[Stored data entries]
== Segment start ==

Lemma answered_exact i p c w f : (i < length (mem w))%nat -> callback (req (mem w) i) = Some f ->
  wp (answered i p c) (fun _ w' => exists more, outs w' = Answer f (user (req (mem w) i)) SendQueue.TRANSMIT_COMPLETE_OK (SendQueue.rx_flags p) (Some c) more :: outs w) w.
Proof.
  intros Hlt Hf. unfold answered. sr. rewrite (alter_block zero_req) by done. apply wp_bind, wp_get_req; sr_simpl; [by rewrite length_insert|].
  rewrite block_insert_eq by done. cbn [set_timer set_state callback user]. rewrite Hf. apply wp_bind. unfold next_answer, wp at 1. sr_simpl.
  destruct (answers w) as [|[|] l]; sr; by eexists.
Qed.

Section Host.
Context (h : SendQueue.Host).

Lemma SendRequest_ok p d rc tmo u f w : Inv w -> d <> [] ->
  wp (ZW_SendRequest h p d rc tmo u (Some f)) (fun r w' => Inv w' /\ requests w' ≡ₚ (if r then [(f, u)] else []) ++ requests w) w.
Proof.
  intros HI Hd. unfold ZW_SendRequest. sr. destruct (first_free (counts w)) as [i|] eqn:Ef; [|by apply end_ret]. sr.
  destruct (pool_alloc _ _ _ _ (inv_pool w HI) Ef) as (Hn & Hi & _). rewrite <- (inv_mem w HI) in Hi. destruct d as [|c d]; [done|].
  apply wp_bind, (wp_rd _ _ c); [done|]. sr. rewrite (alter_block zero_req) by done. unfold list_add. rewrite list_remove_none by done.
  assert (Ht : timer (req (mem w) i) = None).
  { destruct (timer _) eqn:Et; [|done]. exfalso. apply Hn, (inv_timer w HI). by rewrite Et. }
  apply wp_bind. set (w1 := set_mem _ _). edestruct (take_req w w1 i) as [HI1 Hp1]; [done|done|done|done|done|done|done|done|].
  eapply (wp_mono _ (fun _ w2 => (counts w2, mem w2, reqs_list w2, outs w2) = (counts w1, mem w1, reqs_list w1, outs w1))).
  { unfold next_accept, wp. by destruct (accepts w1). }
  intros [|] w2 [= E1 E2 E3 E4]; destruct (sr_keeps_same w1 w2 HI1) as [HI2 Hr2]; try done; try (unfold ended; by rewrite E4); sr.
  - destruct (sr_keeps_same w2 (set_outs (Sent p (c :: d) i :: outs w2) w2) HI2) as [HI3 Hr3]; [done..|]. split; [done|]. rewrite Hr3, Hr2.
    unfold requests. rewrite Hp1. symmetry. exact (Permutation_middle (ended w) (pending w) (f, u)).
  - edestruct (release_req w2 (set_counts (alter count_free i (counts w2)) (set_reqs_list (list_remove i (reqs_list w2)) w2)) i (req (mem w2) i)) as [HI3 Hp3];
      [done|rewrite E3; apply elem_of_app; right; left|done|done|sr_simpl; symmetry; apply insert_block; sr_simpl; by rewrite E2, length_insert|rewrite E2; by rewrite block_insert_eq|].
    split; [done|]. cbn [app]. unfold requests, ended. cbn. rewrite E4. f_equiv. assert (Hw : who (req (mem w2) i) = Some (f, u)) by (rewrite E2; by rewrite block_insert_eq).
    rewrite Hw in Hp3. apply (Permutation_cons_inv (a := (f, u))). etrans; [symmetry; exact Hp3|]. etrans; [|exact Hp1]. unfold pending. by rewrite E2, E3.
Qed.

== Segment end ==

» What you should do: Once you find the line with "intros Hlt Hf." above, print it and every line after it up to and including the line with "intros HI Hd.", exactly as written and nothing else.

» Answer box:
  intros Hlt Hf. unfold answered. sr. rewrite (alter_block zero_req) by done. apply wp_bind, wp_get_req; sr_simpl; [by rewrite length_insert|].
  rewrite block_insert_eq by done. cbn [set_timer set_state callback user]. rewrite Hf. apply wp_bind. unfold next_answer, wp at 1. sr_simpl.
  destruct (answers w) as [|[|] l]; sr; by eexists.
Qed.

Section Host.
Context (h : SendQueue.Host).

Lemma SendRequest_ok p d rc tmo u f w : Inv w -> d <> [] ->
  wp (ZW_SendRequest h p d rc tmo u (Some f)) (fun r w' => Inv w' /\ requests w' ≡ₚ (if r then [(f, u)] else []) ++ requests w) w.
Proof.
  intros HI Hd. unfold ZW_SendRequest. sr. destruct (first_free (counts w)) as [i|] eqn:Ef; [|by apply end_ret]. sr.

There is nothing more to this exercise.